*** Block opens ***

Lemma children_count_stable (N : nat) : stable (children_count N).
Proof.
  constructor; unfold children_count.
  - intros a w H. exact H.
  - intros b w H. exact H.
  - intros b w H. exact H.
  - intros h code w H. cbn. rewrite length_alter. exact H.
  - intros sl w H. rewrite children_write_slot. exact H.
  - intros sl h w H _. cbn. rewrite length_alter. exact H.
Qed.

Lemma finished_resumable_safe (Inv : World -> Prop) (t : Task) :
  finished t -> resumable_safe Inv t.
Proof.
  intros Hfin a p Hres. destruct t; cbn in Hfin, Hres; try discriminate Hres;
    contradiction.
Qed.

Lemma step_keeps_children_count (N : nat) (ev : Event) (st st' : State) :
  starts_backend ev = false ->
  state_inv (children_count N) st -> step cfg ev st = Some st' ->
  state_inv (children_count N) st'.
Proof.
  intros Hev. apply step_state_inv.
  - apply children_count_stable.
  - intros ->. discriminate Hev.
  - intros args ->. discriminate Hev.
Qed.

(** Start from a state none of whose suspended tasks spawns a child when
    it is resumed: resumed in a world with the present number of children, each
    keeps that number at every later suspension and at its end.  This holds in
    particular when every task has run to its end; a restart handler still
    suspended on its probe does not satisfy it.  Then whatever happens (exits
    of children, status checks from the renderer or the tray, probes and
    timers completing, window events, quitting), as long as the application is
    not started again and the renderer sends no restart request, no child is
    spawned: a backend that has exited stays down. *)
Theorem no_spawn_without_request (evs : list Event) :
  forall st st' : State,
    Forall (resumable_safe (children_count (length (children (world st)))))
           (tasks st) ->
    Forall (fun ev => starts_backend ev = false) evs ->
    run cfg evs st = Some st' ->
    length (children (world st')) = length (children (world st)).
Proof.
  induction evs as [|ev evs IH]; intros st st' Htasks Hevs Hrun;
    cbn [run] in Hrun.
  - apply Some_eq_inv in Hrun. subst st'. reflexivity.
  - destruct (step cfg ev st) as [st1|] eqn:Hstep; [|discriminate Hrun].
    inversion Hevs as [|ev' evs' Hev Hevs']; subst.
    assert (Hinv1 : state_inv (children_count (length (children (world st)))) st1).
    { apply (step_keeps_children_count _ ev st st1 Hev); [|exact Hstep].
      split; [reflexivity|exact Htasks]. }
    destruct Hinv1 as [Hcount Htasks1]. unfold children_count in Hcount.
    rewrite <- Hcount. apply IH; [|exact Hevs'|exact Hrun].
    rewrite Hcount. exact Htasks1.
Qed.

End NoAutomaticRestart.

Lemma no_spawn_without_request_witness :
  exists st' : State,
    run mac_release exit_then_checks after_startup = Some st'
    /\ Forall (fun ev => starts_backend ev = false) exit_then_checks
    /\ length (children (world st')) = length (children (world after_startup))
    /\ backendProcess (world st') = None
    /\ live_backends mac_release (world st') = [].
Proof.
  eexists. split; [vm_compute; reflexivity|].
  split; [repeat constructor|].
  split.
  - apply (no_spawn_without_request mac_release exit_then_checks after_startup).
    + repeat constructor. apply finished_resumable_safe. exact I.
    + repeat constructor.
    + vm_compute. reflexivity.
  - split; reflexivity.
Defined.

*** Block closes ***

PROBLEM TO SOLVE
Copy the lines of the data above exactly as written, beginning with the line containing "cbn [run] in Hrun." and ending with the line containing "Hev); [|exact Hstep].", and leave out all other lines.

ANSWER FOR THIS EXERCISE
    cbn [run] in Hrun.
  - apply Some_eq_inv in Hrun. subst st'. reflexivity.
  - destruct (step cfg ev st) as [st1|] eqn:Hstep; [|discriminate Hrun].
    inversion Hevs as [|ev' evs' Hev Hevs']; subst.
    assert (Hinv1 : state_inv (children_count (length (children (world st)))) st1).
    { apply (step_keeps_children_count _ ev st st1 Hev); [|exact Hstep].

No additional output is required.